Trump drops $10 billion IRS lawsuit amid settlement talks
Trump abruptly dropped his $10 billion IRS suit as settlement talks swirled, leaving unanswered why he abandoned a case his lawyers cast as unprecedented.

Donald Trump abruptly dropped his $10 billion lawsuit against the Internal Revenue Service and the U.S. Department of the Treasury on May 18, leaving open why he walked away from a case legal experts had called unprecedented. His lawyers filed a voluntary dismissal in U.S. District Court in Miami, but the terms were not immediately clear, including whether the move was tied to a settlement.
The lawsuit had been filed in January 2026 in the Southern District of Florida by Trump, Donald Trump Jr., Eric Trump and the Trump Organization. It accused the IRS and Treasury Department of failing to properly oversee a contractor who leaked the president’s tax records, and it sought at least $10 billion in damages for the alleged breach.

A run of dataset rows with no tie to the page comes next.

(** * A shallow embedding of the Genie chat client

    This file models [genie_client.py] (the polling engine, the follow-up
    reconciler, the retry executor, the result extractor and the public
    operations of [GenieClient]) and the [/api/...] routes of [app.py] with the
    conversation ledger of [conversation_store.py] (its writes and its
    reads).

    Modelling conventions.
    - Python values reached through [getattr]/[hasattr] are the type [pyval]:
      SDK dataclass instances are [PObj cls fields], a missing attribute is a
      missing field.  Names the code probes ([query], [text], [content],
      [status], ...) exist on no builtin value, so [hasattr] on a builtin is
      false.
    - A raised exception is represented by its text [str(e)].
    - A Python [str] is a Rocq [string] read as Latin-1: each [ascii]
      character is one code point below 256, so slicing, [len] and the
      whitespace of [str.strip] count code points.  Text outside that range
      occurs only in two fixed error messages of [get_query_result], which
      are kept as their UTF-8 bytes.
    - The wall clock is an integer number of milliseconds.  Every duration of
      the source (timeout, poll intervals, retry delays, the settle interval)
      is written in milliseconds: the source's seconds times 1000.  Remote
      calls take no time; the clock moves by the [time.sleep] calls.
    - A remote service answers as a function of the clock, so a conversation
      can evolve while the client polls it.
    - [random.uniform(0, 1)] is the n-th value of an oracle of the workspace
      (in milliseconds). *)

From Stdlib Require Import ZArith List String Ascii Bool Lia.
From Stdlib Require Import Numbers.DecimalString Numbers.DecimalPos.
From Stdlib Require Import Sorting.Permutation Sorting.Sorted.
Import ListNotations.
Open Scope string_scope.
Open Scope Z_scope.
Set Warnings "-register-all".
Lemma stable_tables :
  stable f fromRegex /\ stable f joinRegex /\ stable f insertRegex
  /\ stable f updateRegex /\ stable f deleteRegex.
Proof. repeat split; stability. Qed.

Lemma stable_columns :
  stable f selectListRegex /\ stable f leadingIdent
  /\ stable f insertColumnsRegex /\ stable f setClauseRegex
  /\ stable f setRegex /\ stable f whereClauseRegex /\ stable f colRegex.
Proof. repeat split; stability. Qed.

Lemma removeComments_map x : removeComments (map f x) = map f (removeComments x).
Proof.
  destruct stable_comments as [S1 [S2 S3]].
  assert (Hsp : map f (js " ") = js " ")
    by (cbn; now rewrite f_other by reflexivity).
  rewrite !removeComments_eq.
  rewrite (@replaceAll_map f f_word f_line _ _ x S1 Hsp).
  rewrite (@replaceAll_map f f_word f_line _ _ _ S2 Hsp).
  rewrite (@replaceAll_map f f_word f_line _ _ _ S3 Hsp).
  apply trim_map. exact f_space.
Qed.

Lemma detectOperationType_map x :
  detectOperationType (map f x) = detectOperationType x.
Proof.
  unfold detectOperationType. now rewrite removeComments_map, toUpperCase_map.
Qed.

Lemma group_map i y : group i (mapSt f y) = option_map (map f) (group i y).
Proof.
  unfold group. cbn [mapSt caps]. induction (caps y) as [|[j w] cs IH];
    [reflexivity|].
  cbn [map find fst snd]. destruct (j =? i); [reflexivity | exact IH].
Qed.
(** The entry points thread the trace as [io] does. (What they [print] is
    not part of it.) *)
Definition prog (A : Type) : Type := list event -> list event * outcome A.

Definition prog_ret {A : Type} (a : A) : prog A := fun tr => (tr, Done a).

Definition prog_bind {A B : Type} (m : prog A) (k : A -> prog B) : prog B :=
  fun tr =>
    match m tr with
    | (tr', Done a) => k a tr'
    | (tr', Failed e) => (tr', Failed e)
    end.

Definition prog_lift {A : Type} (r : outcome A) : prog A := fun tr => (tr, r).

Definition prog_raise {A : Type} (e : raised) : prog A := fun tr => (tr, Failed e).

Definition of_io {A : Type} (m : io A) : prog A :=
  fun tr => let '(tr', r) := m tr in (tr', of_result r).

(** [try: body except: pass] *)
Definition try_pass (body : prog unit) : prog unit :=
  fun tr => let '(tr', _) := body tr in (tr', Done tt).

Fixpoint prog_for_each {A : Type} (body : A -> prog unit) (xs : list A) : prog unit :=
  match xs with
  | [] => prog_ret tt
  | x :: xs' => prog_bind (body x) (fun _ => prog_for_each body xs')
  end.

Notation "'call' x <- m ; k" := (prog_bind m (fun x => k))
  (at level 10, x name, m at level 100, k at level 200) : py_scope.

(** scikit-learn, [plt.imread] and the reads of the file system; a read
    sees the calls made so far. *)
Module host.
(** X15: for a positive entry price the two levels lie on either side of
    it: below and above for a long position, above and below for any other
    position type.  So [check_stop_loss_take_profit] at the entry price,
    right after [update_position], finds no exit, for a long and for a short
    position. *)
Theorem X15_levels_bracket_the_entry :
  forall (s : Strategy.t) (entry : Q) (position_type : string),
    0 < entry ->
    let levels := Strategy.calculate_stop_loss_take_profit entry position_type in
    (position_type = "long"%string -> fst levels < entry /\ entry < snd levels) /\
    (position_type <> "long"%string -> snd levels < entry /\ entry < fst levels) /\
    Strategy.check_stop_loss_take_profit
      (Strategy.update_position s "long" entry) entry = Returned None /\
    Strategy.check_stop_loss_take_profit
      (Strategy.update_position s "short" entry) entry = Returned None.
Proof.
  intros s entry position_type Hentry levels.
  assert (Hlong : entry * (1 - Config.STOP_LOSS_PERCENT / 100) < entry /\
                  entry < entry * (1 + Config.TAKE_PROFIT_PERCENT / 100)).
  { unfold Config.STOP_LOSS_PERCENT, Config.TAKE_PROFIT_PERCENT.
    setoid_replace (1 - 2 / 100) with (98 # 100) by reflexivity.
    setoid_replace (1 + 5 / 100) with (105 # 100) by reflexivity.
    split; lra. }
  assert (Hshort : entry * (1 - Config.TAKE_PROFIT_PERCENT / 100) < entry /\
                   entry < entry * (1 + Config.STOP_LOSS_PERCENT / 100)).
  { unfold Config.STOP_LOSS_PERCENT, Config.TAKE_PROFIT_PERCENT.
    setoid_replace (1 - 5 / 100) with (95 # 100) by reflexivity.
    setoid_replace (1 + 2 / 100) with (102 # 100) by reflexivity.
    split; lra. }
  split; [|split; [|split]].
  - intros ->. exact Hlong.
  - intros Hne. unfold levels, Strategy.calculate_stop_loss_take_profit.
    apply String.eqb_neq in Hne. rewrite Hne. exact Hshort.
  - unfold Strategy.check_stop_loss_take_profit, Strategy.update_position,
      Strategy.compare_levels.
    cbn [Strategy.position Strategy.stop_loss_price Strategy.take_profit_price
         String.eqb Ascii.eqb Bool.eqb
         Strategy.calculate_stop_loss_take_profit fst snd].
    destruct Hlong as [H1 H2].
    assert (E1 : Qleb entry (entry * (1 - Config.STOP_LOSS_PERCENT / 100)) = false).
    { apply not_true_iff_false. intro H. apply Qleb_le in H. lra. }
    assert (E2 : Qgeb entry (entry * (1 + Config.TAKE_PROFIT_PERCENT / 100)) = false).
    { apply not_true_iff_false. intro H. apply Qgeb_ge in H. lra. }
    now rewrite E1, E2.
  - unfold Strategy.check_stop_loss_take_profit, Strategy.update_position,
      Strategy.compare_levels.
    cbn [Strategy.position Strategy.stop_loss_price Strategy.take_profit_price
         String.eqb Ascii.eqb Bool.eqb
         Strategy.calculate_stop_loss_take_profit fst snd].
    destruct Hshort as [H1 H2].
    assert (E1 : Qgeb entry (entry * (1 + Config.STOP_LOSS_PERCENT / 100)) = false).
    { apply not_true_iff_false. intro H. apply Qgeb_ge in H. lra. }
    assert (E2 : Qleb entry (entry * (1 - Config.TAKE_PROFIT_PERCENT / 100)) = false).
    { apply not_true_iff_false. intro H. apply Qleb_le in H. lra. }
    now rewrite E1, E2.
Qed.

Lemma X15_levels_bracket_the_entry_witness :
  let levels := Strategy.calculate_stop_loss_take_profit 100 "long" in
  ("long"%string = "long"%string -> fst levels < 100 /\ 100 < snd levels) /\
  ("long"%string <> "long"%string -> snd levels < 100 /\ 100 < fst levels) /\
  Strategy.check_stop_loss_take_profit
    (Strategy.update_position Strategy.empty "long" 100) 100 = Returned None /\
  Strategy.check_stop_loss_take_profit
    (Strategy.update_position Strategy.empty "short" 100) 100 = Returned None.
Proof.
  apply (X15_levels_bracket_the_entry Strategy.empty 100 "long"). reflexivity.
Defined.

(** X16: the live strategy and the backtest take the same exits.  For a
    long position entered at the same price, [check_stop_loss_take_profit]
    names a reason exactly when [check_exit_conditions] sells: it answers
    stop loss when the price is at or below the stop-loss price, and take
    profit when the price is above the stop-loss price and at or above the
    take-profit price. *)
Theorem X16_live_and_backtest_exits_agree :
  forall (s : Strategy.t) (e : Engine) (price : Q) (t : Z),
    position e = Some long ->
    exists answer,
      Strategy.check_stop_loss_take_profit
        (Strategy.update_position s "long" (entry_price e)) price
      = Returned answer /\
      (answer = None <-> fst (check_exit_conditions e price t) = false) /\
      (answer = Some Strategy.stop_loss
       <-> price <= stop_loss_price (entry_price e)) /\
      (answer = Some Strategy.take_profit
       <-> stop_loss_price (entry_price e) < price /\
           take_profit_price (entry_price e) <= price).
Proof.
  intros s e price t Hpos.
  unfold Strategy.check_stop_loss_take_profit, Strategy.update_position,
    Strategy.compare_levels, check_exit_conditions.
  rewrite Hpos.
  cbn [Strategy.position Strategy.stop_loss_price Strategy.take_profit_price
       String.eqb Ascii.eqb Bool.eqb].
  rewrite long_levels. cbn [fst snd].
  destruct (Qleb price (stop_loss_price (entry_price e))) eqn:Hsl.
  - apply Qleb_le in Hsl. exists (Some Strategy.stop_loss). cbn [orb fst].
    split; [reflexivity|]. repeat split; try discriminate; auto.
    intros [H _]. lra.
  - assert (Hsl' : stop_loss_price (entry_price e) < price).
    { apply Qnot_le_lt. intro H. apply Qleb_le in H. congruence. }
    destruct (Qgeb price (take_profit_price (entry_price e))) eqn:Htp.
    + apply Qgeb_ge in Htp. exists (Some Strategy.take_profit). cbn [orb fst].
      split; [reflexivity|]. repeat split; try discriminate; auto.
      intros H. lra.
    + exists None. cbn [orb fst].
      split; [reflexivity|]. repeat split; try discriminate; auto.
      * intros H. lra.
      * intros [_ H]. apply Qgeb_ge in H. congruence.
Qed.

Lemma X16_live_and_backtest_exits_agree_witness :
  let e := execute_buy (init 10000) 100 1 in
  exists answer,
    Strategy.check_stop_loss_take_profit
      (Strategy.update_position Strategy.empty "long" (entry_price e)) 97
    = Returned answer /\
    (answer = None <-> fst (check_exit_conditions e 97 2) = false) /\
    (answer = Some Strategy.stop_loss
     <-> 97 <= stop_loss_price (entry_price e)) /\
    (answer = Some Strategy.take_profit
     <-> stop_loss_price (entry_price e) < 97 /\
         take_profit_price (entry_price e) <= 97).
Proof.
  apply (X16_live_and_backtest_exits_agree Strategy.empty
           (execute_buy (init 10000) 100 1) 97 2).
  reflexivity.
Defined.

(** * The exchange client *)

(** X17: [calculate_order_amount] answers an amount exactly when the price
    it was given is a number other than 0, and the amount is then worth, at
    that price, the USDT amount less the fee of one thousandth; otherwise it
    answers [None]. *)
Theorem X17_order_amount_is_worth_the_budget_less_fee :
  forall (current_price : option Q) (usdt_amount : Q),
    match calculate_order_amount current_price usdt_amount with
    | Some amount =>
        exists p, current_price = Some p /\ ~ p == 0 /\
                  amount * p == usdt_amount * (999 # 1000)
    | None =>
        current_price = None \/ exists p, current_price = Some p /\ p == 0
    end.
Proof.
  intros [p|] usdt_amount; unfold calculate_order_amount, nonzero;
    [|now left].
  destruct (Qeq_bool p 0) eqn:Hp.
  - right. exists p. split; [reflexivity|]. now apply Qeq_bool_iff.
  - apply Qeq_bool_neq in Hp. exists p. split; [reflexivity|].
    split; [exact Hp|]. field. exact Hp.
Qed.

(** * The live engine *)

Lemma consistent_cases (e : Live.TradingEngine) :
  Live.consistent e ->
  (Strategy.holds (Live.strategy e) = false /\
   Strategy.position (Live.strategy e) = None /\
   Strategy.entry_price (Live.strategy e) = None /\
   Live.total_trades (Live.trade_stats e)
   = (Live.winning_trades (Live.trade_stats e)
      + Live.losing_trades (Live.trade_stats e))%Z) \/
  (Strategy.holds (Live.strategy e) = true /\
   exists entry,
     Live.strategy e = Strategy.update_position Strategy.empty "long" entry /\
     Live.total_trades (Live.trade_stats e)
     = (Live.winning_trades (Live.trade_stats e)
        + Live.losing_trades (Live.trade_stats e) + 1)%Z).
Proof.
  intros [[(Hp & He & Ht) | [[entry Hs] Ht]] _].
  - left. unfold Strategy.holds. rewrite Hp. auto.
  - right. rewrite Hs. split; [reflexivity|]. now exists entry.
Qed.

Lemma consistent_init : Live.consistent Live.init.
Proof.
  unfold Live.consistent. cbn. split; [left; auto|]. repeat split; lia.
Qed.

Lemma consistent_buy (ex : Exchange) (e : Live.TradingEngine) (p : Q) :
  Live.consistent e -> Live.consistent (Live.execute_buy_trade ex e p).
Proof.
  intros Hc. unfold Live.execute_buy_trade.
  destruct (Strategy.holds (Live.strategy e)) eqn:Hholds; [exact Hc|].
  destruct (fetch_balance ex) as [[|kv balance]|]; try exact Hc.
  destruct (free_of "USDT" (kv :: balance)); [|exact Hc].
  destruct (Qltb _ _); [exact Hc|].
  destruct (nonzero _); [|exact Hc].
  destruct (buy_order_filled ex); [|exact Hc].
  destruct (consistent_cases e Hc) as [(_ & _ & _ & Ht) | (Hh & _)];
    [|congruence].
  destruct Hc as (_ & Hw & Hl & Hdd & Hcd).
  unfold Live.consistent. cbn.
  split; [right; split; [now exists p|lia]|]. auto.
Qed.

Lemma consistent_sell (ex : Exchange) (e : Live.TradingEngine) (p : Q) :
  Live.consistent e -> Live.consistent (Live.execute_sell_trade ex e p).
Proof.
  intros Hc. unfold Live.execute_sell_trade.
  destruct (Strategy.holds (Live.strategy e)) eqn:Hholds; [|exact Hc].
  cbn [negb].
  destruct (fetch_balance ex) as [[|kv balance]|]; try exact Hc.
  destruct (free_of "BTC" (kv :: balance)); [|exact Hc].
  destruct (Qleb _ 0); [exact Hc|].
  destruct (sell_order_filled ex); [|exact Hc].
  destruct (Strategy.entry_price (Live.strategy e)); [|exact Hc].
  destruct (consistent_cases e Hc) as [(Hh & _) | (_ & entry & _ & Ht)];
    [congruence|].
  destruct Hc as (_ & Hw & Hl & Hdd & Hcd).
  unfold Live.consistent. cbn.
  destruct (Qgtb _ 0); (split; [left; repeat split; lia|]);
    repeat split; auto; lia.
Qed.

Lemma check_never_raises (e : Live.TradingEngine) (price : Q) :
  Live.consistent e ->
  exists answer,
    Strategy.check_stop_loss_take_profit (Live.strategy e) price
    = Returned answer.
Proof.
  intros Hc.
  destruct (consistent_cases e Hc) as [(_ & Hp & _) | (_ & entry & Hs & _)].
  - exists None. unfold Strategy.check_stop_loss_take_profit. now rewrite Hp.
  - rewrite Hs.
    unfold Strategy.check_stop_loss_take_profit, Strategy.update_position,
      Strategy.compare_levels.
    cbn [Strategy.position Strategy.stop_loss_price Strategy.take_profit_price
         String.eqb Ascii.eqb Bool.eqb].
    destruct (Qleb price _); [eauto|]. destruct (Qgeb price _); eauto.
Qed.

Lemma consistent_perform (e : Live.TradingEngine) (c : Live.call) :
  Live.consistent e -> Live.consistent (Live.perform e c).
Proof.
  intros Hc. destruct c as [libs ex | ex | ex p | ex p | ex |]; cbn [Live.perform].
  - unfold Live.check_trading_signals.
    destruct (fetch_ohlcv ex) as [data|]; [|exact Hc].
    destruct (length data <? Config.LONG_MA_PERIOD)%nat; [exact Hc|].
    cbv zeta. destruct (nth_error _ _) as [r|]; [|exact Hc].
    destruct (if Strategy.holds (Live.strategy e) then _ else _)
      as [[reason|]|]; [| |exact Hc].
    + now apply consistent_sell.
    + destruct (should_buy _ _ _); [now apply consistent_buy|].
      destruct (should_sell _ _ _); [now apply consistent_sell|exact Hc].
  - unfold Live.check_position_status, Live.check_position_status_body.
    destruct (negb _); [exact Hc|].
    destruct (nonzero _) as [price|]; [|exact Hc].
    destruct (Strategy.check_stop_loss_take_profit _ _) as [[reason|]|];
      [| |exact Hc].
    + assert (H1 : Live.consistent (Live.execute_exit_trade ex e reason price))
        by now apply consistent_sell.
      now destruct (Strategy.entry_price _).
    + now destruct (Strategy.entry_price _).
  - now apply consistent_buy.
  - now apply consistent_sell.
  - unfold Live.emergency_stop.
    assert (H1 : Live.consistent
                   (if Strategy.holds (Live.strategy e)
                    then match nonzero (ticker_last ex) with
                         | Some current_price =>
                             Live.execute_sell_trade ex e current_price
                         | None => e
                         end
                    else e)).
    { destruct (Strategy.holds _); [|exact Hc].
      destruct (nonzero _); [now apply consistent_sell|exact Hc]. }
    exact H1.
  - exact Hc.
Qed.

Lemma consistent_after (calls : list Live.call) :
  Live.consistent (Live.after calls).
Proof.
  unfold Live.after. apply fold_left_invariant.
  - intros a b. apply consistent_perform.
  - exact consistent_init.
Qed.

The contractor at the center of the dispute was Charles Edward Littlejohn, a former IRS contractor who accessed tax information in 2019 and 2020. According to the Justice Department, Littlejohn pleaded guilty in October 2023 and was sentenced to five years in prison on January 29, 2024, after admitting to one count of disclosing tax return information without authorization. That criminal case underscored the seriousness of the leak, but it did not automatically establish that the federal government owed Trump and his family billions in damages.

The civil case had also become entangled with broader settlement talks. Reporting in April and May said attorneys for Trump and the IRS were discussing a possible resolution that could include a $1.7 billion to $1.8 billion federal fund for people Trump allies described as victims of government weaponization. Democratic lawmakers blasted that idea as corrupt and warned it could amount to a taxpayer-funded slush fund.
The reversal raised fresh questions about leverage on both sides. Trump’s complaint rested on the claim that the government failed to stop a leak, but the size of the damages demand made the case vulnerable to skepticism from legal experts, who described it as unprecedented. The dismissal suggested that the White House and the Justice Department may have found a path to end the fight before a court tested the merits of the claim.
Politically, the move removed one of the more explosive legal battles tied to Trump’s return to power, but it did not settle the underlying fight over IRS privacy, government accountability and who counts as a victim of federal misconduct. Without a public explanation for the dismissal, the case now stands as a rare example of a massive presidential lawsuit disappearing just as settlement talks appeared to be closing in.